Resisting chocolate which is waiting at home is much harder than simply saying ‘no’ to it at supermarket. Instead try fruit, a healthy snack that contains natural sugars. Since fruit contains other nutrients such as fiber, vitamins, minerals, antioxidants and phytochemicals, your body processes this type of sugar differently to the refined sugars found in processed foods such as chocolate. Providing your body with healthy amounts of natural sugar can indirectly help to manage your sugar cravings. Fruit isn’t a free all, you still need to be mindful of the amount you eat and aim to pair the fruit with a fat or protein to help with sugar cravings even more (for example banana +peanut/almond butter or berries + string cheese).
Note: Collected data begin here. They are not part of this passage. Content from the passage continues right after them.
(* ===== verification/Replay.v ===== *)
(** protocol_lib/replay_window: the sliding window that rejects replayed
    sequence numbers, its invariant, and its refinement of a specification
    over the history of accepted numbers. *)
From Stdlib Require Import ZArith Lia Sorted.
From stdpp Require Import base option list gmap sorting.
From S2P Require Import Prelude.
Local Open Scope Z_scope.

Module ReplayWindow.

Record ReplayWindow := mkReplayWindow {
  _window : Z;
  _maxSeen : Z;
  _seen : gset Z;
  _order : list Z;
}.

(** [ReplayWindow(window)] *)
Definition ReplayWindow_new (window : Z) : ReplayWindow := mkReplayWindow window 0 ∅ [].

Definition isTooOld (w : ReplayWindow) (seq : Z) : bool :=
  if decide (_maxSeen w = 0) then false
  else if decide (_maxSeen w < _window w) then false
  else bool_decide (seq <= u64 (_maxSeen w - _window w)).

Definition isAlreadySeen (w : ReplayWindow) (seq : Z) : bool := bool_decide (seq ∈ _seen w).

Definition contains (w : ReplayWindow) (seq : Z) : bool :=
  isTooOld w seq || bool_decide (seq ∈ _seen w).

Definition evictOldestIfFull (w : ReplayWindow) : ReplayWindow :=
  if decide (_window w < Z.of_nat (length (_order w))) then
    match _order w with
    | front :: rest => mkReplayWindow (_window w) (_maxSeen w) (_seen w ∖ {[front]}) rest
    | [] => w
    end
  else w.

Definition remember (w : ReplayWindow) (seq : Z) : ReplayWindow :=
  if contains w seq then w
  else
    let maxSeen := if decide (_maxSeen w < seq) then seq else _maxSeen w in
    evictOldestIfFull
      (mkReplayWindow (_window w) maxSeen ({[seq]} ∪ _seen w) (_order w ++ [seq])).

Definition accept (w : ReplayWindow) (seq : Z) : ReplayWindow * bool :=
  if contains w seq then (w, false) else (remember w seq, true).

(** Feeding a sequence of numbers: the verdicts, and the final window. *)
Fixpoint accept_all (w : ReplayWindow) (ss : list Z) : ReplayWindow * list bool :=
  match ss with
  | [] => (w, [])
  | s :: ss' =>
      let '(w1, b) := accept w s in
      let '(w2, bs) := accept_all w1 ss' in
      (w2, b :: bs)
  end.

End ReplayWindow.

(** ** Specification over the history of accepted numbers *)

Module ReplaySpec.
Import ReplayWindow.

(** The newest [n] entries of a history (oldest first). *)
Definition newest (n : Z) (h : list Z) : list Z := drop (length h - Z.to_nat n) h.

Definition highest (h : list Z) : Z := foldr Z.max 0 h.

(** Too far below the highest accepted number, or among the [W] numbers
    accepted last. *)
Definition spec_contains (W : Z) (h : list Z) (s : Z) : bool :=
  bool_decide (highest h <> 0 /\ W <= highest h /\ s <= highest h - W) ||
  bool_decide (s ∈ newest W h).

Fixpoint spec_accept_all (W : Z) (h : list Z) (ss : list Z) : list Z * list bool :=
  match ss with
  | [] => (h, [])
  | s :: ss' =>
      let b := negb (spec_contains W h s) in
      let '(h', bs) := spec_accept_all W (if b then h ++ [s] else h) ss' in
      (h', b :: bs)
  end.

(** The window [w] represents the history [h]. *)
Record represents (w : ReplayWindow) (h : list Z) : Prop := {
  rep_window : is_u64 (_window w);
  rep_max : _maxSeen w = highest h;
  rep_order : _order w = newest (_window w) h;
  rep_seen : _seen w = list_to_set (_order w);
  rep_nodup : NoDup (_order w);
  rep_range : Forall is_u64 h;
}.

(** The invariant of the data structure alone: the set and the queue hold the
    same numbers, without repetition, at most [_window] of them, none above
    [_maxSeen]. *)
Record window_ok (w : ReplayWindow) : Prop := {
  ok_window : is_u64 (_window w);
  ok_seen : _seen w = list_to_set (_order w);
  ok_nodup : NoDup (_order w);
  ok_length : Z.of_nat (length (_order w)) <= _window w;
  ok_max : Forall (fun s => s <= _maxSeen w) (_order w);
  ok_max_range : is_u64 (_maxSeen w);
}.
(* ===== verification/Events.v ===== *)
(** runtime_events: the bounded event buffer the web interface polls. *)
From Stdlib Require Import ZArith Lia.
From stdpp Require Import base option list strings.
From S2P Require Import Prelude.
Local Open Scope Z_scope.

Module EventBus.

Record Event := mkEvent {
  id : Z;
  ts_unix_ms : Z;
  kind : string;
  message : string;
  reader_id : Z;
  door_id : Z;
  seqno : Z;
  allow : bool;
  reason : string;
}.

Record EventBus := mkEventBus {
  _max : Z;
  _events : list Event;      (* oldest first *)
  _lastId : Z;
}.

Definition EventBus_new (maxEvents : Z) : EventBus := mkEventBus maxEvents [] 0.

Definition with_id (i : Z) (e : Event) : Event :=
  mkEvent i (ts_unix_ms e) (kind e) (message e) (reader_id e) (door_id e) (seqno e) (allow e) (reason e).

(** [pop_front()] of an empty deque is undefined. *)
Definition push (e : Event) : M EventBus Z := fun b =>
  let lastId := u64 (_lastId b + 1) in
  let e := with_id lastId e in
  if decide (_max b <= Z.of_nat (length (_events b))) then
    match _events b with
    | [] => (mkEventBus (_max b) [] lastId, Fault)
    | _ :: rest => (mkEventBus (_max b) (rest ++ [e]) lastId, Ok lastId)
    end
  else (mkEventBus (_max b) (_events b ++ [e]) lastId, Ok lastId).

(** The loop of [getAfter]: the limit is tested after each insertion. *)
Fixpoint getAfter_loop (afterId limit : Z) (evs out : list Event) : list Event :=
  match evs with
  | [] => out
  | e :: evs' =>
      if decide (afterId < id e) then
        let out := out ++ [e] in
        if decide (limit <= Z.of_nat (length out)) then out
        else getAfter_loop afterId limit evs' out
      else getAfter_loop afterId limit evs' out
  end.

(** [max_size] is the [max_size()] of [std::vector<Event>], above which
    [reserve] throws. *)
Definition getAfter (max_size : Z) (b : EventBus) (afterId limit : Z) : res (list Event) :=
  if decide (max_size < limit) then Throw (length_error "vector::reserve")
  else Ok (getAfter_loop afterId limit (_events b) []).

Definition lastId (b : EventBus) : Z := _lastId b.

(** The identifiers of the buffered events are consecutive and end at
    [_lastId]; there are at most [_max] of them. *)
Record bus_ok (b : EventBus) : Prop := {
  bus_max : 1 <= _max b;
  bus_length : Z.of_nat (length (_events b)) <= _max b;
  bus_ids : forall i e, _events b !! i = Some e ->
    id e = _lastId b - Z.of_nat (length (_events b)) + 1 + Z.of_nat i;
  bus_last : Z.of_nat (length (_events b)) <= _lastId b;
}.

(** What the buffer keeps in memory, a capacity of 0 and the fault it leads to
    included. *)
Record bounded (n : Z) (b : EventBus) : Prop := {
  bd_max : _max b = n;
  bd_length : Z.of_nat (length (_events b)) <= Z.max 0 n;
}.

End EventBus.

Module EventFacts.
Import EventBus.

Lemma bounded_new n : bounded n (EventBus_new n).
Proof. split; cbn; lia. Qed.

Lemma push_bounded n e b : bounded n b -> bounded n (push e b).1.
Proof.
  intros [Em Hl]. unfold push. case_decide; [destruct (_events b) eqn:Ee|]; split; cbn in *; try done;
    rewrite ?length_app; cbn; lia.
Qed.

Lemma bus_new_ok n : 1 <= n -> bus_ok (EventBus_new n).
Proof. intros Hn. split; simpl; try lia. by intros i e. Qed.

Lemma push_ok b e :
  bus_ok b -> _lastId b < 2 ^ 64 - 1 ->
  exists b', push e b = (b', Ok (_lastId b + 1)) /\ bus_ok b' /\
    _lastId b' = _lastId b + 1 /\ last (_events b') = Some (with_id (_lastId b + 1) e) /\
    _max b' = _max b.
Proof.
  intros [Hm Hl Hi Hla] Hb. unfold push. rewrite u64_id by (unfold is_u64; lia).
  destruct (decide (_max b <= Z.of_nat (length (_events b)))) as [Hfull|Hroom].
  - destruct (_events b) as [|x rest] eqn:Ee; [simpl in Hfull; lia|].
    eexists. split; [done|]. split_and!; try done; [|by cbn [_events]; rewrite last_snoc].
    cbn [length] in *.
    split; cbn [_max _events _lastId]; try rewrite length_app; cbn [length]; try lia.
    intros i e' Hlk. apply lookup_app_Some in Hlk as [Hlk|[Hge Hlk]].
    + rewrite (Hi (S i) e') by done. lia.
    + apply list_lookup_singleton_Some in Hlk as [Hz <-]. cbn [with_id id]. lia.
  - eexists. split; [done|]. split_and!; try done; [|by cbn [_events]; rewrite last_snoc].
    split; cbn [_max _events _lastId]; try rewrite length_app; cbn [length]; try lia.
    intros i e' Hlk. apply lookup_app_Some in Hlk as [Hlk|[Hge Hlk]].
    + rewrite (Hi i e') by done. lia.
    + apply list_lookup_singleton_Some in Hlk as [Hz <-]. cbn [with_id id]. lia.
Qed.

(** The loop is "the first [limit] matching events", at least one if any. *)
Lemma getAfter_loop_spec afterId limit evs out :
  Z.of_nat (length out) < Z.max 1 limit ->
  getAfter_loop afterId limit evs out
  = take (Z.to_nat (Z.max 1 limit)) (out ++ filter (fun e => afterId < id e) evs).
Proof.
  revert out. induction evs as [|e evs IH]; intros out Hout; simpl.
  - rewrite app_nil_r, take_ge; [done|lia].
  - rewrite filter_cons. case_decide as Hid.
    + case_decide as Hlim; rewrite length_app in Hlim; cbn [length] in Hlim.
      * rewrite (cons_middle e out (filter _ evs)), app_assoc, take_app_le, take_ge; [done|..];
          rewrite length_app; cbn [length]; lia.
      * rewrite IH by (rewrite length_app; cbn [length]; lia). by rewrite <- app_assoc.
    + by apply IH.
Qed.

(** Of consecutive identifiers, those above a bound are a suffix. *)
Lemma filter_consecutive (evs : list Event) (first after : Z) :
  (forall i e, evs !! i = Some e -> id e = first + Z.of_nat i) ->
  filter (fun e => after < id e) evs = drop (Z.to_nat (after + 1 - first)) evs.
Proof.
  revert first. induction evs as [|e evs IH]; intros first Hids; [by rewrite drop_nil|].
  assert (forall i e', evs !! i = Some e' -> id e' = first + 1 + Z.of_nat i) as Hids'.
  { intros i e' He. rewrite (Hids (S i) e' He). lia. }
  specialize (IH _ Hids'). rewrite filter_cons, IH.
  pose proof (Hids 0%nat e eq_refl) as He.
  case_decide.
  - replace (Z.to_nat (after + 1 - first)) with 0%nat by lia.
    by replace (Z.to_nat (after + 1 - (first + 1))) with 0%nat by lia.
  - by replace (Z.to_nat (after + 1 - first)) with (S (Z.to_nat (after + 1 - (first + 1)))) by lia.
Qed.

Lemma getAfter_spec max_size b after limit :
  bus_ok b -> limit <= max_size ->
  getAfter max_size b after limit =
    Ok (take (Z.to_nat (Z.max 1 limit))
          (drop (Z.to_nat (after - (_lastId b - Z.of_nat (length (_events b))))) (_events b))).
Proof.
  intros [Hm Hl Hi Hla] Hlim. unfold getAfter. rewrite decide_False by lia.
  rewrite getAfter_loop_spec by (simpl; lia). rewrite app_nil_l. f_equal. f_equal.
  rewrite (filter_consecutive _ (_lastId b - Z.of_nat (length (_events b)) + 1)).
  - f_equal. lia.
  - intros i e He. rewrite (Hi i e He). lia.
Qed.

End EventFacts.

(** ** Properties of the event bus *)

Module EventProps.
Import EventBus EventFacts.

(** Pushing a sequence of events. *)
Fixpoint push_all (es : list Event) : M EventBus unit :=
  match es with
  | [] => mret tt
  | e :: es' => push e ;; push_all es'
  end.

Lemma push_all_ok es b :
  bus_ok b -> _lastId b + Z.of_nat (length es) < 2 ^ 64 ->
  exists b', push_all es b = (b', Ok tt) /\ bus_ok b' /\
    _lastId b' = _lastId b + Z.of_nat (length es).
Proof.
  revert b. induction es as [|e es IH]; intros b Hb Hn; cbn [push_all length].
  - exists b. split; [done|]. split; [done|lia].
  - cbn [length] in Hn. destruct (push_ok b e Hb) as (b1 & E & Hb1 & Hl & _); [lia|].
    rewrite (M_bind_ok _ _ _ _ _ E). destruct (IH b1 Hb1) as (b2 & E2 & Hb2 & Hl2); [lia|].
    exists b2. rewrite E2. split; [done|]. split; [done|lia].
Qed.

(** With a capacity of at least one, any sequence of events can be pushed
    without a fault; identifiers never repeat and stay consecutive, the newest
    event has [lastId], and the buffer never exceeds its capacity. *)
Theorem event_bus_invariant (n : Z) (es : list Event) :
  1 <= n -> Z.of_nat (length es) < 2 ^ 64 ->
  exists b, push_all es (EventBus_new n) = (b, Ok tt) /\ bus_ok b /\
    lastId b = Z.of_nat (length es).
Proof.
  intros Hn Hl. by destruct (push_all_ok es _ (bus_new_ok n Hn) Hl) as (b & E & Hb & H); eauto.
Qed.

Definition test_event : Event := mkEvent 0 5 "frame" "" 0 0 0 false "".

Lemma event_bus_invariant_witness :
  exists b, push_all (replicate 5 test_event) (EventBus_new 2) = (b, Ok tt) /\ bus_ok b /\
    lastId b = 5.
Proof. apply (event_bus_invariant 2 (replicate 5 test_event)); [lia|by vm_compute]. Defined.

(** What polling sees. [getAfter] returns the buffered events after
    [afterId] in order, cut to the limit (to one event if the limit is 0):
    a client that fell behind by no more than the buffer misses nothing. *)
Theorem getAfter_no_gap (max_size : Z) (b : EventBus) (after limit : Z) :
  bus_ok b -> 1 <= limit <= max_size ->
  _lastId b - Z.of_nat (length (_events b)) <= after <= _lastId b ->
  exists out, getAfter max_size b after limit = Ok out /\
    (forall i e, out !! i = Some e -> id e = after + 1 + Z.of_nat i) /\
    Z.of_nat (length out) = Z.min limit (_lastId b - after).
Proof.
  intros Hb Hlim Hafter. eexists. split; [apply getAfter_spec; [done|lia]|].
  destruct Hb as [Hm Hl Hi Hla]. split.
  - intros i e He. rewrite lookup_take in He. case_decide; [|done].
    rewrite lookup_drop in He. rewrite (Hi _ _ He). lia.
  - rewrite length_take, length_drop. lia.
Qed.

Definition test_bus : EventBus := (push_all (replicate 5 test_event) (EventBus_new 3)).1.

Lemma test_bus_ok : bus_ok test_bus.
Proof.
  split; try (vm_compute; congruence). intros i e H.
  do 3 (destruct i as [|i]; [injection H as <-; reflexivity|]). done.
Qed.

Lemma getAfter_no_gap_witness :
  exists out, getAfter 1000 test_bus 3 200 = Ok out /\
    (forall i e, out !! i = Some e -> id e = 3 + 1 + Z.of_nat i) /\ Z.of_nat (length out) = 2.
Proof.
  apply (getAfter_no_gap 1000 test_bus 3 200 test_bus_ok); vm_compute; split; congruence.
Defined.

(** A configured capacity of 0 (nothing rejects it) makes the first push
    undefined behaviour, and a limit of 0 still returns an event. *)
Theorem event_bus_zero (e : Event) (max_size : Z) (b : EventBus) (after : Z) :
  (push e (EventBus_new 0)).2 = Fault /\
  (0 <= max_size -> filter (fun e => after < id e) (_events b) <> [] ->
   exists e0, getAfter max_size b after 0 = Ok [e0]).
Proof.
  split; [done|]. intros Hm Hf. unfold getAfter. rewrite decide_False by lia.
  rewrite getAfter_loop_spec by (simpl; lia). rewrite app_nil_l.
  destruct (filter _ _) as [|e0 rest]; [done|]. by exists e0.
Qed.

Lemma event_bus_zero_witness :
  exists e0, getAfter 1000 test_bus 0 0 = Ok [e0].
Proof. apply (event_bus_zero test_event 1000 test_bus 0); [lia|by vm_compute]. Defined.

End EventProps.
 6. Move your body consistently, manage stress levels

Exercise releases some of the same endorphins that sugary foods release and can be a great substitute when done consistently. You don’t have to go running just a brisk walk can be enough to get the endorphins moving and dodge those sugar cravings. Combat stress and emotions by exercising regularly. Not only will the exercise improve stress, but it will also boost your energy, which is a major factor why people look to sugar in the first place. So, the next time you’re craving sugar, get outside and move your body!

So… Bottom Line

The key to reducing sugar cravings is to focus on having a healthy diet by adding real, wholesome foods to it. The more we eat whole and fresh foods, the more we nourish our body, and the more the desire for sugary foods decreases! Get back to basics and ditch the crap in a packet and eat real food! Remember to move your body each day and when you eat – remember to eat because you are physically hungry, not psychologically hungry. Making small, gradual changes to your diet and lifestyle based on the tips above will ensure you are well on your way to beating your sugar cravings for good!